== Data to process

Lemma c_join d lv tl tr l r i op :
  joins lv op = true -> completes d lv tl l -> completes d (sub lv) tr r ->
  stands (Binary op l r) <= MAX_HEIGHT ->
  completes d lv (tl ++ (i, TOp op) :: tr) (Binary op l r).
Proof.
  intros Hj Hl Hr Hh rest Hs. rewrite <- app_assoc. cbn [app].
  pose proof (joins_stops lv op i (tr ++ rest) Hj) as Hn.
  pose proof (Hl _ Hn) as H. pose proof (completes_level _ _ _ _ _ Hr Hs) as Hr'.
  pose proof (level_eats (sub lv) d) as He.
  destruct lv; try done; cbn [sub] in *; rewrite H; cbn [length chain]; rewrite Hj, Hr';
    unfold binary; cbn [height node mk];
    rewrite (over_mk i _ (Binary op l r)) by done;
    (apply chain_fuel; [done|rewrite length_app; lia|lia]).
Qed.

Lemma c_not d i ts n :
  completes d LUnary ts n -> stands (Not n) <= MAX_HEIGHT ->
  completes (S d) LUnary ((i, TNot) :: ts) (Not n).
Proof.
  intros Hc Hh rest Hs Hs'. cbn [app]. rewrite unary_eq, (Hc rest Hs Hs').
  cbn [height node mk]. by rewrite (over_mk i _ (Not n)).
Qed.

Lemma suffixes_name nst f t i j name rest :
  suffixes len nst (S f) t ((i, TDot) :: (j, TName name) :: rest)
  = let? t := over i (height t) (Property (node t) name) in suffixes len nst f t rest.
Proof. reflexivity. Qed.

Lemma suffixes_star nst f t i j rest :
  suffixes len nst (S f) t ((i, TDot) :: (j, TStar) :: rest)
  = let? t := over i (height t) (Every (node t)) in suffixes len nst f t rest.
Proof. reflexivity. Qed.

====

• Your objective:
Go through the records above, find every line with the word "stands", and list those lines.

• Finished exercise:
  stands (Binary op l r) <= MAX_HEIGHT ->
  completes d LUnary ts n -> stands (Not n) <= MAX_HEIGHT ->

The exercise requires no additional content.